Si no hubiera sido por la firmeza de sus propias piernas, Constança habría rodado escaleras abajo siguiendo el impulso de Bero. Este había cambiado de opinión al oír los gritos de un oficial que había descubierto rastros de sangre en la escalera.

—Ahora quedaos en la bodega —dijo el viejo—. Quizás os pregunten por qué habéis bajado. Debéis mostraros espantada, convencerlos de que al oír los primeros gritos habéis corrido para ocultaros.

—Pero ¿vos qué haréis? ¡Quizás os confundan con un amotinado!

—Ay, niña, ya he pasado unas cuantas de estas. Tranquila, sabré sobrevivir.

Constança no quedó muy convencida, pero le hizo caso, y, oculta entre los fardos de algodón, dejó que pasara el tiempo. Aún se oían gritos esporádicos en cubierta, mientras se preguntaba qué sería de los niños. Sintió el impulso de subir aquella escalera y convencer a la familia De Acevedo para que bajaran a ocultarse con ella, pero unos pasos en los peldaños hicieron que se mantuviera quieta y en silencio.

Enseguida apareció una figura por el hueco de la escalera y, con solo verle los zapatos, supo que se trataba de Joaquín de Acevedo. Bajaba temblando, con un espadín en las manos y mirando hacia todos lados.

Después de escudriñar la bodega con nerviosismo creciente, se parapetó en un rincón con el espadín preparado. Así permaneció hasta que el capitán Ripoll, con el brazo izquierdo ensangrentado, bajó allí protegido por sus hombres. Todo indicaba que la rebelión había fracasado, pero debían de echar en falta a alguien y por eso registraban el barco. Joaquín de Acevedo no tardó ni un instante en salir de su escondite.

—¡Capitán! ¡Suerte que solamente os han herido! He bajado aquí por si a alguno de los amotinados se le había ocurrido huir del castigo que merece. He creído que así era más útil, dado que en cubierta disponíais de brazos suficientes.

—¿Y habéis encontrado a algún amotinado? —repuso Ripoll con sarcasmo.

—Todo está en orden. ¡Aquí no se oculta ni un alma!

Años más tarde, Constança aún se preguntaba por qué había escogido aquel momento para dejarse ver. Pero los efectos fueron demoledores. De entrada, el capitán miró a De Acevedo como si lo hubiera descubierto en una fechoría. Cuando notó la incomodidad, el noble estalló en una carcajada.

—¡No hay nadie, claro! —comentó mientras se volvía hacia sus hombres, que ya veían cómo el rostro del funcionario se iba poniendo más rojo que el último sol al llegar al horizonte.

En un primer momento, la chica no fue consciente de que había puesto en ridículo al funcionario, pero descubrir a Bero entre los partidarios del capitán la hizo sonreír. ¡Era verdad que el viejo marino sabía sobrevivir en medio de las tempestades!

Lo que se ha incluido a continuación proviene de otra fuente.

Section Sampler.
Context {J : Type} {SC : SampleCodec J} (db_fault : nat -> bool).
Context (page_count page_size freelist_count : nat -> Tables (J := J) -> Z).

Record Sampler := {
  health : HealthSnapshot;
  latest : option MetricSample;
  trend : TrendWindow;
  store : MetricStore (J := J);
  collector : SystemCollector;
  alerts : AlertEvaluator;
  pending : list MetricSample;
  prune_counter : Z;
}.

Definition flush_pending (s : Sampler) : Sampler :=
  match pending s with
  | [] => s
  | batch =>
      let '(st, r) := insert_batch db_fault batch (store s) in
      {| health := health s; latest := latest s; trend := trend s; store := st;
         collector := collector s; alerts := alerts s;
         pending := if is_ok r then [] else batch; prune_counter := prune_counter s |}
  end.

(** Every fifth sample commits the batch; a failing disk drops it and shows as degraded. *)
Definition commit_batch (severity : option NodeState) (alert_details : list string)
  (batch : list MetricSample) (st : MetricStore) (h : HealthSnapshot)
  : MetricStore * HealthSnapshot * list MetricSample :=
  if (5 <=? length batch)%nat then
    match insert_batch db_fault batch st with
    | (st', Ok _) =>
        (st', if storage_degraded h
              then project_health (set_storage false h) severity alert_details else h, [])
    | (st', Err _) => (st', project_health (set_storage true h) severity alert_details, [])
    end
  else (st, h, batch).
(** Handles name distinct tasks that have been spawned. *)
Definition handles_ok (handles : list (string * nat)) (spawned : nat) : Prop :=
  bt_sorted handles /\
  (forall id t, bt_get id handles = Some t -> (t < spawned)%nat) /\
  (forall id1 id2 t, bt_get id1 handles = Some t -> bt_get id2 handles = Some t -> id1 = id2).

Lemma handles_remove id l n : handles_ok l n -> handles_ok (bt_remove id l) n.
Proof.
  intros (Hs & Hlt & Hinj).
  assert (Hget : forall k t, bt_get k (bt_remove id l) = Some t -> bt_get k l = Some t).
  { intros k t. destruct (decide (id = k)) as [<-|Hne]; [by rewrite bt_get_remove_eq|].
    by rewrite bt_get_remove_ne. }
  split; [by apply bt_remove_sorted|]. split; eauto.
Qed.

Lemma handles_insert id l n : handles_ok l n -> handles_ok (bt_insert id n l) (S n).
Proof.
  intros (Hs & Hlt & Hinj).
  assert (Hget : forall k t, bt_get k (bt_insert id n l) = Some t ->
                 k = id /\ t = n \/ k <> id /\ bt_get k l = Some t /\ (t < n)%nat).
  { intros k t. destruct (decide (id = k)) as [<-|Hne].
    - rewrite bt_get_insert_eq. intros [= <-]. by left.
    - rewrite bt_get_insert_ne by done. intros E. right. eauto. }
  split; [by apply bt_insert_sorted|]. split.
  - intros k t [[_ ->]|(_ & _ & ?)]%Hget; lia.
  - intros k1 k2 t [[-> ->]|(? & E1 & ?)]%Hget [[-> ?]|(? & E2 & ?)]%Hget; try done; try lia. eauto.
Qed.

Lemma handles_S l n : handles_ok l n -> handles_ok l (S n).
Proof. intros (Hs & Hlt & Hinj). split; [done|]. split; [|done]. intros k t E. apply Hlt in E. lia. Qed.

(** Every running task for a machine is the one its handle names. *)
Definition tracked (f : RemoteFleet) : Prop :=
  f_monitors_poisoned f = false /\
  (forall t id, In (t, id) (f_running f) -> bt_get id (f_monitors f) = Some t) /\
  handles_ok (f_monitors f) (f_spawned f).

(** Nothing runs for the machine and nothing is tracked for it. *)
Definition unmonitored (id : string) (f : RemoteFleet) : Prop :=
  bt_get id (f_monitors f) = None /\ (forall t, ~ In (t, id) (f_running f)).

Definition unpaired (id : string) (f : RemoteFleet) : Prop :=
  poisoned (f_registry f) = false /\ bt_get id (records (f_registry f)) = None.
(* ===== verification/Viewer.v ===== *)
(** The viewer's tasks, interleaved: [apps/agent/src/remote.rs] and [remote/monitor.rs].

    [Fleet] has a pairing, a removal and a monitor's round as computations of their own. Here
    every monitor, every import and every removal is a task, and a step is what one task does
    between two points where another may run: a critical section of the registry, the snapshots or
    the table of monitors, or an exchange with a machine. The pieces are the definitions of
    [Fleet] and [Remote]. An aborted monitor may go on for a while, until it next yields; only a
    removal waits for that.

    What is promised is promised per machine, by an automaton of four stages: operations on the
    same machine that do not overlap take it from unpaired to paired and back, whatever the
    operations on other machines and all the monitors do meanwhile. What overlapping operations
    can leave behind is shown by two concrete runs. *)

From stdpp Require Import gmap.
From S2P Require Import Prelude BTree Model Storage Wire Transport Persist Pairing Remote Fleet.
Local Open Scope string_scope.
Local Open Scope Z_scope.

(** ** The tasks *)

(** A monitor: before it looks for its record, before a session, connected, before the metric
    stream is open, in the session's loop, before it writes a snapshot to the registry, after a
    session that failed, and waiting to reconnect. *)
Inductive MonitorPhase :=
  | Deciding
  | Connecting
  | Starting (client : ClientConnection)
  | Opening (client : ClientConnection)
  | Watching (client : ClientConnection)
  | Persisting (client : ClientConnection) (s : RemoteMachineSnapshot)
  | Failing (e : RemoteFleetError)
  | Sleeping.
Lemma pair_is_run s j t pr sf t1 t2 :
  leads s j t (node s) (Some (Handling (Pair pr))) [] -> alive (s_conn t) s = true ->
  let st := fst (handle_pair fs_fault uuid_text sf t1 t2 (s_peer t) local pr {| rt := node s; sent := [] |}) in
  leads s j t (rt st) None (sent st).
Proof.
  intros H Ha. unfold handle_pair, write_error.
  assert (Hadv : forall r, advance (EvVerify t1) (s_peer t) (Handling (Pair pr)) (node s) = Some r ->
    leads s j t (fst (fst r)) (snd (fst r)) []).
  { intros [[n ph] l] Hr. by eapply leads_advance. }
  cbn [advance] in Hadv. destruct (negb _); [eapply leads_response; eauto; by apply (Hadv _ eq_refl)|].
  unfold hbind, hget. cbn [rt]. destruct (pairing_poisoned (node s)); [by apply (Hadv _ eq_refl)|].
  destruct (verify_and_consume_at _ _ _ _) as [w r].
  specialize (Hadv _ eq_refl). cbn [fst snd] in Hadv.
  set (n1 := with_pairing w (pairing_mdns (node s)) (node s)) in Hadv.
  set (n2 := with_pairing w (if is_open w then pairing_mdns (node s) else mdns_close (pairing_mdns (node s))) (node s)).
  assert (Hm : leads s j t n2 (Some (if is_ok r then Authorizing
                else Writing [RError "pairing_rejected" "pairing request was rejected"])) []).
  { eapply leads_advance; [exact Hadv|]. instantiate (2 := EvMdns). cbn [advance]. unfold n1, n2. by destruct (is_open w). }
  unfold hput. cbn [rt sent]. fold n2. destruct r as [[]|e]; cbn [is_ok] in Hm; [|by apply (leads_response _ _ _ n2)].
  destruct (authorize_preserving fs_fault (s_peer t) t2 (peers n2)) as [q [p|e]] eqn:Q; cbn [rt sent fst]; rewrite ?Q.
  - apply (leads_response s j t (with_peers q n2)); [|done|done|done].
    eapply leads_advance; [exact Hm|]. instantiate (2 := EvAuthorize t2). cbn [advance]. by rewrite Q.
  - eapply leads_advance; [exact Hm|]. instantiate (2 := EvAuthorize t2). cbn [advance]. by rewrite Q.
Qed.

Lemma check_is_run s j t body sf env :
  (forall pr, body <> Pair pr) ->
  leads s j t (node s) (Some (Handling body)) [] -> alive (s_conn t) s = true ->
  let st := fst (handle_request db_fault fs_fault uuid_text sf env (s_peer t) local (Some body)
                   {| rt := node s; sent := [] |}) in
  leads s j t (rt st) None (sent st).
Proof.
  intros Hb H Ha. rewrite handle_request_body by done. unfold hbind, hget. cbn [rt].
  assert (Hadv : forall r, match permissions (s_peer t) (peers (node s)) with
      | Err _ => Some (node s, None, Silently)
      | Ok None => Some (node s, Some (Writing [RError "auth_error" "peer is not authorized"]), Silently)
      | Ok (Some p) => Some (node s, Some (Writing (answer env (node s) sf body p)), Granted (s_peer t) p body)
      end = Some r -> leads s j t (fst (fst r)) (snd (fst r)) []).
  { intros [[n ph] l] Hr. apply (leads_advance s j t (node s) (Handling body) [] (EvCheck env (node s) sf) n ph l); [done|].
    rewrite <- Hr. destruct body; try done. by destruct (Hb p). }
  destruct (permissions (s_peer t) (peers (node s))) as [[p|]|e]; specialize (Hadv _ eq_refl); cbn [fst snd] in Hadv.
  - eapply leads_end, leads_other; [by apply (leads_write s j t (node s) (answer env (node s) sf body p) [])|].
    pose proof (handle_authorized_writes db_fault uuid_text sf everything same_access env local body p
      ltac:(done) ltac:(done) ltac:(done) {| rt := node s; sent := [] |}) as (_ & _ & _ & K). exact K.
  - pose proof (leads_response s j t (node s) _ sf {| rt := node s; sent := [] |} Hadv Ha eq_refl eq_refl) as L.
    unfold write_error. by destruct (write_response _ _ _) as [st [[]|e]].
  - done.
Qed.
(* ===== verification/LocalIpc.v ===== *)
(** The local socket: [apps/agent/src/runtime/local_ipc.rs].

    One request line, one response line. [read_local_request] turns what a caller sends into a
    command or a refusal, [handle_local] runs a command on everything the daemon owns
    ([LocalContext]: the configuration file, the node runtime, the fleet and the live alert
    rules), and [accept_loop] is the listener, which hands every connection to a task of its own.
    What a caller sends arrives at instants, and a wait is a value that says when it is over
    ([Future]). [handle_local] is one task alone; [interleaved_updates] is two of them at once,
    and [System] runs any number. *)

From Stdlib Require Import Ascii String.
From stdpp Require Import countable.
From S2P Require Import Prelude BTree Float Model Alert Storage Framing Transport Net Persist.
From S2P Require Import Codecs Pairing Mdns Server Remote Fleet Config Json.
Local Open Scope string_scope.
Local Open Scope Z_scope.

(** ** Commands *)

Inductive AlertCommand :=
  | AlertList
  | AlertSet (id : string) (metric : option string) (comparison : option Comparison)
      (threshold : option f64) (consecutive_samples : option Z) (severity : option NodeState)
  | RuleEnabled (id : string) (enabled : bool)
  | AlertReset (id : option string)
  | AlertsEnabled (enabled : bool).
(* ===== verification/Fuzz.v ===== *)
(** The fuzz target of pairing bundles: [fuzz/fuzz_targets/pairing_bundle.rs]. The loop of the other target,
    [metric_frame.rs], is [Framing.read_all]. *)

From Stdlib Require Import Ascii String.
From S2P Require Import Prelude Framing Transport Persist Pairing LocalIpc.
Local Open Scope string_scope.
Local Open Scope Z_scope.

Section Fuzz.
Context {ET : EndpointText} {B64 : Base64} {BJ : JsonCodec PairingBundle anything}.
Context {Url : Type} (parse_relay_url : string -> option Url).

(** Both forms of the input, and what the address parser makes of each one that decodes. *)
Definition pairing_bundle_target (data : list Z)
  : list (result (EndpointId * list (RelayOrIp (Url := Url))) PairingError) :=
  if valid_utf8 (length data) data then
    omap (fun candidate => match bundle_decode candidate with
                           | Ok bundle => Some (bundle_endpoint_addr parse_relay_url bundle)
                           | Err _ => None
                           end) [byte_text data; "rackio-pair:" +:+ byte_text data]
  else [].

Lemma byte_text_of_text s : byte_text (text_bytes s) = s.
Proof.
  unfold byte_text, text_bytes. rewrite map_map. rewrite <- (string_of_list_ascii_of_string s) at 2. f_equal.
  rewrite <- (map_id (list_ascii_of_string s)) at 2. apply map_ext. intros c.
  by rewrite Nat2Z.id, ascii_nat_embedding.
Qed.

(** The target reaches the address parser with every bundle there is, from its text and from its
    payload alone: a corpus of either kind exercises both steps. *)
Theorem seeds_reach_addresses (b : PairingBundle) :
  format_version b = 1 ->
  exists payload, bundle_encode b = Ok (SCHEME +:+ payload) /\
    forall s, s = payload \/ s = SCHEME +:+ payload -> valid_utf8 (length (text_bytes s)) (text_bytes s) = true ->
      In (bundle_endpoint_addr parse_relay_url b) (pairing_bundle_target (text_bytes s)).
Proof.
  intros Hv. destruct (encoded_bundle_decodes b Hv) as (t & E & _ & Ed).
  assert (Hp : exists payload, t = SCHEME +:+ payload).
  { unfold bundle_encode in E. destruct (to_vec b) as [bytes|]; [|done]. injection E as <-. by eexists. }
  destruct Hp as [payload ->]. exists payload. split; [done|]. intros s Hs Hu.
  unfold pairing_bundle_target. rewrite Hu, byte_text_of_text. cbn [omap list_omap].
  change "rackio-pair:" with SCHEME.
  destruct Hs as [-> | ->]; rewrite Ed; [|by left].
  destruct (bundle_decode payload); [right|]; by left.
Qed.

End Fuzz.
Lemma from_utf16_char c rest :
  scalar c = true -> from_utf16 (utf16_char c ++ rest)%list = cons c <$> from_utf16 rest.
Proof.
  intros H%scalar_spec. unfold utf16_char. destruct (Z.ltb_spec c 65536); cbn [app from_utf16].
  - destruct (Z.leb_spec 55296 c), (Z.leb_spec c 56319), (Z.leb_spec 56320 c), (Z.leb_spec c 57343); done || div_lia.
  - rewrite (proj2 (Z.leb_le 55296 _)), (proj2 (Z.leb_le (55296 + _) 56319)), (proj2 (Z.leb_le 56320 _)),
      (proj2 (Z.leb_le (56320 + _) 57343)) by div_lia. cbn [andb].
    replace (65536 + (55296 + (c - 65536) / 1024 - 55296) * 1024 + (56320 + (c - 65536) mod 1024 - 56320)) with c by div_lia.
    done.
Qed.

Lemma until_nul_wide s :
  Forall (fun c => scalar c = true /\ c <> 0) s ->
  until_nul (concat (map utf16_char s) ++ [0])%list = concat (map utf16_char s).
Proof.
  induction 1 as [|c s [Hc Hz] Hs IH]; [done|]. apply scalar_spec in Hc. cbn [map concat]. unfold utf16_char at 1 3.
  destruct (Z.ltb_spec c 65536); cbn [app until_nul].
  - rewrite (proj2 (Z.eqb_neq c 0)) by done. by rewrite IH.
  - rewrite !(proj2 (Z.eqb_neq _ 0)) by div_lia. by rewrite IH.
Qed.

(** A text without a NUL survives the conversion to and from Windows's strings; what follows a
    NUL does not. *)
Theorem wide_roundtrip (s : list Z) :
  Forall (fun c => scalar c = true /\ c <> 0) s ->
  wide_ptr_to_string (Some (wide (utf8 s))) = Ok (utf8 s).
Proof.
  intros H. unfold wide_ptr_to_string, wide.
  assert (Hs : Forall (fun c => scalar c = true) s) by (revert H; apply List.Forall_impl; by intros ? []).
  rewrite chars_utf8, until_nul_wide by done.
  assert (E : from_utf16 (concat (map utf16_char s)) = Some s); [|by rewrite E].
  clear H. induction Hs as [|c s Hc Hs IH]; [done|]. cbn [map concat]. by rewrite from_utf16_char, IH.
Qed.

End Wide.

Import Wide.

(** ** The pipe's name *)

Definition PIPE_SDDL_PREFIX : string := "D:P(A;;GA;;;SY)(A;;GA;;;BA)(A;;0x100183;;;".
Definition PIPE_ROOT : string := "\\.\pipe\".
Definition DEFAULT_PIPE_NAME : string := "\\.\pipe\rackio-agent".
Definition VIEWER_GROUP_NAME : string := "Rackio Viewers".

El viejo se llevó el dedo a los labios para pedirle silencio y después, desde el último escalón, dijo en voz alta para que todos lo oyesen:

—Es bueno comprobar que hay una mujer sensata en este barco. Habéis hecho bien en ocultaros, señora.

—Claro que sí —respondió el capitán, y enseguida se olvidó de Constança. La algazara que montaron sus hombres mientras abrían paso en la escalera a un humillado Joaquín de Acevedo se recordaría durante mucho tiempo.